# EXCERPTED DATA:
◆ ◆ ◆ ◆ ◆ ◆ ◆
(* ===== verification/GoStrings.v ===== *)
(** * Strings, numbers in text, and time of the Go standard library

    Go strings are byte sequences; they are modelled as [string] (a list of
    8-bit [ascii]).  This file models what the extension uses of [strings],
    [strconv], [encoding/base64], [fmt] (integers) and [time] (the civil
    date of a Unix time). *)
From S2P Require Import Prelude.
From Stdlib Require Import Ascii String.
Open Scope Z_scope.

#[global] Arguments String.append !_ _ / : simpl nomatch.

(** ** Bytes *)
Definition code (c : ascii) : Z := Z.of_N (N_of_ascii c).
Definition byte (z : Z) : ascii := ascii_of_N (Z.to_N z).
Definition byte1 (z : Z) : string := String (byte z) EmptyString.
Definition bytes (l : list Z) : string := foldr (λ z s, String (byte z) s) EmptyString l.

Definition is_digit (c : ascii) : bool := (48 <=? code c) && (code c <=? 57).
Definition digit_val (c : ascii) : Z := code c - 48.

(** [len(s)] *)
Definition slen (s : string) : Z := Z.of_nat (String.length s).

(** ASCII lower case of a byte. *)
Definition lower_byte (c : ascii) : ascii :=
  if (65 <=? code c) && (code c <=? 90) then byte (code c + 32) else c.

Fixpoint smap (f : ascii → ascii) (s : string) : string :=
  match s with EmptyString => EmptyString | String c s' => String (f c) (smap f s') end.

(** ** Package strings *)

(** [strings.HasPrefix(s, p)], giving the rest of [s]. *)
Fixpoint strip_prefix (p s : string) : option string :=
  match p, s with
  | EmptyString, _ => Some s
  | String a p', String b s' => if ascii_dec a b then strip_prefix p' s' else None
  | String _ _, EmptyString => None
  end.

(** [strings.Contains(s, sub)] *)
Fixpoint contains (s sub : string) : bool :=
  match strip_prefix sub s with
  | Some _ => true
  | None => match s with EmptyString => false | String _ s' => contains s' sub end
  end.

(** [strings.Split(s, sep)] for a one-byte separator. *)
Fixpoint split_on (sep : ascii) (s : string) : list string :=
  match s with
  | EmptyString => [""%string]
  | String c s' =>
      if ascii_dec c sep then ""%string :: split_on sep s'
      else match split_on sep s' with
           | [] => [String c EmptyString]
           | p :: ps => String c p :: ps
           end
  end.

(** [strings.Join(l, sep)] *)
Fixpoint join (sep : string) (l : list string) : string :=
  match l with
  | [] => EmptyString
  | [s] => s
  | s :: l' => s +:+ sep +:+ join sep l'
  end.

(** The UTF-8 encodings of the code points of Unicode's White_Space
    property, which are those [unicode.IsSpace] accepts. *)
Definition space_encodings : list string :=
  map bytes
    [[9]; [10]; [11]; [12]; [13]; [32]; [194; 133]; [194; 160]; [225; 154; 128];
     [226; 128; 128]; [226; 128; 129]; [226; 128; 130]; [226; 128; 131];
     [226; 128; 132]; [226; 128; 133]; [226; 128; 134]; [226; 128; 135];
     [226; 128; 136]; [226; 128; 137]; [226; 128; 138]; [226; 128; 168];
     [226; 128; 169]; [226; 128; 175]; [226; 129; 159]; [227; 128; 128]].

Fixpoint strip_any (ps : list string) (s : string) : option string :=
  match ps with
  | [] => None
  | p :: ps' => match strip_prefix p s with Some r => Some r | None => strip_any ps' s end
  end.

Fixpoint trim_left_with (ps : list string) (fuel : nat) (s : string) : string :=
  match fuel with
  | O => s
  | S fuel' => match strip_any ps s with
               | Some r => trim_left_with ps fuel' r
               | None => s
               end
  end.

Fixpoint srev_onto (acc s : string) : string :=
  match s with EmptyString => acc | String c s' => srev_onto (String c acc) s' end.
Definition srev (s : string) : string := srev_onto EmptyString s.

(** [strings.TrimSpace(s)].  A space code point starts at the front of [s]
    exactly when one of the encodings is a prefix, and ends at its back
    exactly when one is a suffix (each is a whole, valid encoding). *)
Definition trim_space (s : string) : string :=
  let l := trim_left_with space_encodings (String.length s) s in
  srev (trim_left_with (map srev space_encodings) (String.length l) (srev l)).

(** ** Package strconv *)
Inductive num_error := ErrSyntax | ErrRange.

#[export] Instance num_error_eq_dec : EqDecision num_error.
Proof. solve_decision. Defined.

(** The loop of [strconv.ParseUint] in base 10: it leaves on the first byte
    that is no digit and on the first value above [2^bits - 1], whichever
    comes first. *)
Fixpoint parse_uint_loop (bits : Z) (n : Z) (s : string) : Z * option num_error :=
  match s with
  | EmptyString => (n, None)
  | String c s' =>
      if is_digit c then
        let n1 := n * 10 + digit_val c in
        if 2 ^ bits - 1 <? n1 then (2 ^ bits - 1, Some ErrRange)
        else parse_uint_loop bits n1 s'
      else (0, Some ErrSyntax)
  end.

Definition parse_uint (bits : Z) (s : string) : Z * option num_error :=
  match s with
  | EmptyString => (0, Some ErrSyntax)
  | _ => parse_uint_loop bits 0 s
  end.
(* ===== verification/GoUtf8.v ===== *)
(** * Texts that stay valid UTF-8

    ASCII, concatenation, the printing of numbers and of decoded values, and
    the removal of white space at both ends keep a text valid UTF-8. *)
From S2P Require Import Prelude GoStrings GoFloat Digits GoJson GoFloatShortest GoJsonRoundtrip.
From Stdlib Require Import SpecFloat Ascii String.
Open Scope Z_scope.

#[local] Arguments String.append : simpl never.

(** ** ASCII *)
Fixpoint ascii_only (s : string) : bool :=
  match s with EmptyString => true | String c s' => (code c <? 128) && ascii_only s' end.

Lemma utf8_valid_cons c s : code c < 128 → utf8_valid (String c s) = utf8_valid s.
Proof.
  intros Hc. unfold utf8_valid. cbn [utf8_valid_from].
  assert (utf8_len (String c s) = Some 1%nat) as ->; [|done]. unfold utf8_len. by rewrite (proj2 (Z.ltb_lt _ _)).
Qed.

Lemma ascii_only_valid s : ascii_only s = true → utf8_valid s = true.
Proof.
  induction s as [|c s IH]; [done|]. simpl. intros [Hc%Z.ltb_lt Hs]%andb_true_iff.
  rewrite utf8_valid_cons by done. auto.
Qed.

Lemma ascii_only_app s t : ascii_only (s +:+ t) = ascii_only s && ascii_only t.
Proof. induction s as [|c s IH]; [done|]. rewrite app_cons. simpl. by rewrite IH, andb_assoc. Qed.

Lemma all_digits_ascii d : all_digits d = true → ascii_only d = true.
Proof.
  induction d as [|c d IH]; [done|]. simpl. unfold is_digit. rewrite !andb_true_iff, !Z.leb_le, Z.ltb_lt.
  intros [? ?]. split; [lia|auto].
Qed.

Lemma itoa_ascii n : ascii_only (itoa n) = true.
Proof.
  assert (∀ n, 0 ≤ n → ascii_only (itoa n) = true) as Hpos.
  { intros k Hk. destruct (itoa_spec k Hk) as (c & d & -> & Hd & _). by apply all_digits_ascii. }
  destruct (Z.le_gt_cases 0 n); [by apply Hpos|].
  assert (itoa n = String (byte 45) (itoa (- n))) as ->; [|by apply Hpos; lia].
  unfold itoa. rewrite Z.abs_opp. rewrite (proj2 (Z.ltb_lt n 0)), (proj2 (Z.ltb_ge (- n) 0)) by lia. done.
Qed.

Lemma pad2_ascii n : ascii_only (pad2 n) = true.
Proof. unfold pad2. destruct (_ <? _); [|apply itoa_ascii]. simpl. by rewrite itoa_ascii. Qed.

Lemma zeros_ascii n : ascii_only (zeros n) = true.
Proof. by induction n. Qed.

Lemma stake_ascii n : ∀ s, ascii_only s = true → ascii_only (stake n s) = true.
Proof. induction n as [|n IH]; intros [|c s]; try done. simpl. intros [-> H]%andb_true_iff. by apply IH. Qed.

Lemma sdrop_ascii n : ∀ s, ascii_only s = true → ascii_only (sdrop n s) = true.
Proof. induction n as [|n IH]; intros [|c s]; try done. simpl. intros [_ H]%andb_true_iff. by apply IH. Qed.

#[export] Hint Resolve itoa_ascii pad2_ascii zeros_ascii stake_ascii sdrop_ascii ascii_only_valid utf8_valid_app : utf8.

Lemma layout_f_ascii ds dp : ascii_only ds = true → ascii_only (layout_f ds dp) = true.
Proof.
  intros H. rewrite layout_f_frac, app_string_nil_r, ascii_only_app. apply andb_true_iff. split.
  - destruct (dp <=? 0); [done|]. rewrite ascii_only_app. apply andb_true_iff. auto with utf8.
  - assert (∀ f, ascii_only f = true → ascii_only (frac_text f) = true) as Hf by by intros [].
    apply Hf. destruct (dp <=? 0); [|auto with utf8]. rewrite ascii_only_app. apply andb_true_iff. auto with utf8.
Qed.

Lemma layout_e_ascii two ds dp : ascii_only ds = true → ascii_only (layout_e two ds dp) = true.
Proof.
  intros H. unfold layout_e. rewrite ascii_only_app. apply andb_true_iff. split.
  - destruct ds as [|c [|d r]]; [done..|]. simpl in *. by apply andb_true_iff in H as [-> ->].
  - simpl. apply andb_true_iff. split; [by case_match|]. case_match; [simpl|]; apply itoa_ascii.
Qed.

Lemma fmt_float_ascii f : ascii_only (fmt_float f) = true.
Proof.
  destruct f as [s|s| |s m e]; [by destruct s|by destruct s|done|]. simpl.
  destruct (shortest (Zpos m) e) as [ds dp] eqn:E.
  assert (ascii_only ds = true).
  { revert E. unfold shortest. repeat case_match. intros [= <- <-]. apply itoa_ascii. }
  assert (∀ t, ascii_only t = true → ascii_only (signed s t) = true) as Hs by by destruct s.
  apply Hs. case_match; auto using layout_e_ascii, layout_f_ascii.
Qed.

(** ** Printed values *)
Lemma join_valid sep l :
  utf8_valid sep = true → Forall (λ s, utf8_valid s = true) l → utf8_valid (join sep l) = true.
Proof.
  intros Hsep Hl. induction Hl as [|x l Hx Hl IH]; [done|]. destruct l as [|y l]; [done|].
  change (join sep (x :: y :: l)) with (x +:+ sep +:+ join sep (y :: l)). auto with utf8.
Qed.

Lemma fmt_v_valid v : ∀ n, faithful n v = true → utf8_valid (fmt_v v) = true.
Proof.
  induction v as [|b|f|s|l IH| |m IH] using value_rect_strong; intros n Hv; cbn [fmt_v].
  - done.
  - by destruct b.
  - apply ascii_only_valid, fmt_float_ascii.
  - by destruct n.
  - destruct n as [|n]; [done|]. apply utf8_valid_app; [done|]. apply utf8_valid_app; [|done].
    apply join_valid; [done|]. simpl in Hv. rewrite forallb_forall in Hv. apply Forall_forall.
    intros s Hs. apply list_elem_of_fmap_1 in Hs as (x & -> & Hx). apply (IH x Hx n), Hv. by apply list_elem_of_In.
  - by destruct n.
  - destruct n as [|n]; [done|]. apply utf8_valid_app; [done|]. apply utf8_valid_app; [|done].
    apply join_valid; [done|]. simpl in Hv. rewrite forallb_forall in Hv. apply Forall_forall. intros s Hs.
    rewrite map_fold_entries in Hs. apply list_elem_of_fmap_1 in Hs as (p & -> & Hp).
    rewrite by_key_Permutation in Hp. apply list_elem_of_fmap_1 in Hp as ([k x] & -> & Hp).
    pose proof (Hv _ (proj1 (list_elem_of_In _ _) Hp)) as [Hk Hx]%andb_true_iff. simpl in *.
    apply elem_of_map_to_list in Hp. pose proof (IH k x Hp n Hx). apply utf8_valid_app; [done|].
    by apply utf8_valid_app.
Qed.

(** ** White space at the ends *)
Lemma strip_prefix_eq p : ∀ s r, strip_prefix p s = Some r → s = p +:+ r.
Proof.
  induction p as [|c p IH]; intros s r; [by intros [= ->]|]. destruct s as [|d s]; [done|].
  rewrite strip_prefix_cons. destruct (ascii_dec c d) as [<-|]; [|done]. intros H. by rewrite app_cons, (IH _ _ H).
Qed.

Lemma utf8_valid_rune r s :
  r ≠ EmptyString → utf8_len (r +:+ s) = Some (String.length r) → utf8_valid (r +:+ s) = utf8_valid s.
Proof.
  intros Hr Hl. destruct r as [|c r]; [done|]. unfold utf8_valid at 1. rewrite app_cons in *.
  cbn [utf8_valid_from]. rewrite Hl. simpl. by rewrite Nat.sub_0_r, valid_skip.
Qed.

(** A valid text in front does not matter. *)
Lemma utf8_valid_drop p s : utf8_valid p = true → utf8_valid (p +:+ s) = utf8_valid s.
Proof.
  revert p. apply utf8_valid_ind; [done|]. intros r p Hsh Hl _ IH.
  rewrite app_string_assoc, utf8_valid_rune; [done| |apply Hl]. intros ->. inversion Hsh.
Qed.

(** Only the first byte of a rune is no continuation byte. *)
Fixpoint all_cont (s : string) : bool :=
  match s with EmptyString => true | String c s' => cont c && all_cont s' end.

Lemma in_rng_cont lo hi c : 128 ≤ lo → hi ≤ 191 → in_rng lo hi c = true → cont c = true.
Proof. unfold cont, in_rng. rewrite !andb_true_iff, !Z.leb_le. lia. Qed.

Lemma rune_tail a t : utf8_len (String a t) = Some (S (String.length t)) → all_cont t = true.
Proof.
  destruct t as [|b [|c [|d [|e t]]]]; unfold utf8_len; repeat case_match; try done; intros _; simpl;
    rewrite ?andb_true_iff in *; destruct_and?; split_and?; try done;
    (eapply in_rng_cont; [| |eassumption]; lia).
Qed.

Lemma valid_head c s : utf8_valid (String c s) = true → cont c = false.
Proof.
  unfold utf8_valid. cbn [utf8_valid_from]. destruct (utf8_len (String c s)) as [n|] eqn:Hl; [|done]. intros _.
  destruct (cont c) eqn:Hc; [|done]. unfold cont, in_rng in Hc. apply andb_true_iff in Hc.
  rewrite !Z.leb_le in Hc. exfalso. revert Hl. unfold utf8_len, in_rng.
  rewrite (proj2 (Z.ltb_ge (code c) 128)), (proj2 (Z.leb_gt 194 (code c))), (proj2 (Z.leb_gt 224 (code c))),
    (proj2 (Z.leb_gt 240 (code c))) by lia. simpl. by repeat case_match.
Qed.

Lemma app_string_split r : ∀ p x s, r +:+ p = x +:+ s →
  (∃ r', r = x +:+ r' ∧ s = r' +:+ p) ∨ (∃ c x', x = r +:+ String c x' ∧ p = String c x' +:+ s).
Proof.
  induction r as [|a r IH]; intros p x s H.
  - destruct x as [|c x]; [left; by exists EmptyString|right; by exists c, x].
  - destruct x as [|b x]; [left; by exists (String a r)|]. rewrite !app_cons in H. injection H as -> H.
    destruct (IH p x s H) as [(r' & -> & ->)|(c & x' & -> & ->)]; [left; by exists r'|right; by exists c, x'].
Qed.

Lemma all_cont_app s t : all_cont (s +:+ t) = all_cont s && all_cont t.
Proof. induction s as [|c s IH]; [done|]. rewrite app_cons. simpl. by rewrite IH, andb_assoc. Qed.

(** Nor does a valid text behind. *)
Lemma utf8_valid_take p : utf8_valid p = true → ∀ s, utf8_valid s = true → ∀ r, s = r +:+ p → utf8_valid r = true.
Proof.
  intros Hp. apply (utf8_valid_ind (λ s, ∀ r, s = r +:+ p → utf8_valid r = true)).
  - by intros [|c r].
  - intros x s Hsh Hl Hs IH r He. symmetry in He.
    assert (x ≠ EmptyString) as Hx by (intros ->; inversion Hsh).
    destruct (app_string_split _ _ _ _ He) as [(r' & -> & ->)|(c & x' & -> & ->)].
    + rewrite utf8_valid_rune; [by apply IH|done|apply Hl].
    + destruct r as [|a r]; [done|]. apply valid_head in Hp. specialize (Hl EmptyString).
      rewrite app_string_nil_r, app_cons in Hl. apply rune_tail in Hl. rewrite all_cont_app in Hl. simpl in Hl.
      rewrite Hp in Hl. by rewrite andb_false_r in Hl.
Qed.

Lemma srev_onto_app s : ∀ acc, srev_onto acc s = srev s +:+ acc.
Proof.
  unfold srev. induction s as [|c s IH]; intros acc; [done|]. simpl. rewrite IH, (IH (String c EmptyString)).
  by rewrite app_string_assoc.
Qed.

Lemma srev_cons c s : srev (String c s) = srev s +:+ String c EmptyString.
Proof. exact (srev_onto_app s (String c EmptyString)). Qed.

Lemma srev_app s t : srev (s +:+ t) = srev t +:+ srev s.
Proof.
  induction s as [|c s IH]; [by rewrite app_string_nil_r|]. by rewrite app_cons, !srev_cons, IH, app_string_assoc.
Qed.

Lemma srev_involutive s : srev (srev s) = s.
Proof. induction s as [|c s IH]; [done|]. by rewrite srev_cons, srev_app, IH. Qed.

Lemma strip_any_eq ps s r : strip_any ps s = Some r → ∃ p, p ∈ ps ∧ s = p +:+ r.
Proof.
  induction ps as [|p ps IH]; [done|]. simpl. destruct (strip_prefix p s) as [r'|] eqn:Hp.
  - intros [= <-]. exists p. split; [by left|by apply strip_prefix_eq].
  - intros H. destruct (IH H) as (p' & ? & ?). exists p'. split; [by right|done].
Qed.

Lemma trim_left_ind (P : string → Prop) ps fuel : (∀ p s, p ∈ ps → P (p +:+ s) → P s) →
  ∀ s, P s → P (trim_left_with ps fuel s).
Proof.
  intros HP. induction fuel as [|fuel IH]; intros s Hs; [done|]. cbn [trim_left_with].
  destruct (strip_any ps s) as [r|] eqn:Hr; [|done]. apply IH. apply strip_any_eq in Hr as (p & Hp & ->). eauto.
Qed.

Lemma spaces_valid p : p ∈ space_encodings → utf8_valid p = true.
Proof.
  intros Hp. assert (forallb utf8_valid space_encodings = true) as H by by vm_compute.
  rewrite forallb_forall in H. by apply H, list_elem_of_In.
Qed.

Lemma trim_space_valid s : utf8_valid s = true → utf8_valid (trim_space s) = true.
Proof.
  intros Hs. unfold trim_space.
  apply (trim_left_ind (λ s, utf8_valid (srev s) = true)).
  - intros p t (p' & -> & Hp)%list_elem_of_fmap_1 H. rewrite srev_app, srev_involutive in H.
    eapply utf8_valid_take; [by apply spaces_valid|exact H|done].
  - rewrite srev_involutive. apply (trim_left_ind (λ s, utf8_valid s = true)); [|done].
    intros p t Hp. by rewrite utf8_valid_drop by by apply spaces_valid.
Qed.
◆ ◆ ◆ ◆ ◆ ◆ ◆
# THE PROBLEM:
For this task, write out exactly the lines of the entries above, starting at the line with "(** ** Printed values *)" and ending at the line with "- apply ascii_only_valid, fmt_float_ascii.", both included, and no others.

# OUTPUT OF THE EXERCISE:
(** ** Printed values *)
Lemma join_valid sep l :
  utf8_valid sep = true → Forall (λ s, utf8_valid s = true) l → utf8_valid (join sep l) = true.
Proof.
  intros Hsep Hl. induction Hl as [|x l Hx Hl IH]; [done|]. destruct l as [|y l]; [done|].
  change (join sep (x :: y :: l)) with (x +:+ sep +:+ join sep (y :: l)). auto with utf8.
Qed.

Lemma fmt_v_valid v : ∀ n, faithful n v = true → utf8_valid (fmt_v v) = true.
Proof.
  induction v as [|b|f|s|l IH| |m IH] using value_rect_strong; intros n Hv; cbn [fmt_v].
  - done.
  - by destruct b.
  - apply ascii_only_valid, fmt_float_ascii.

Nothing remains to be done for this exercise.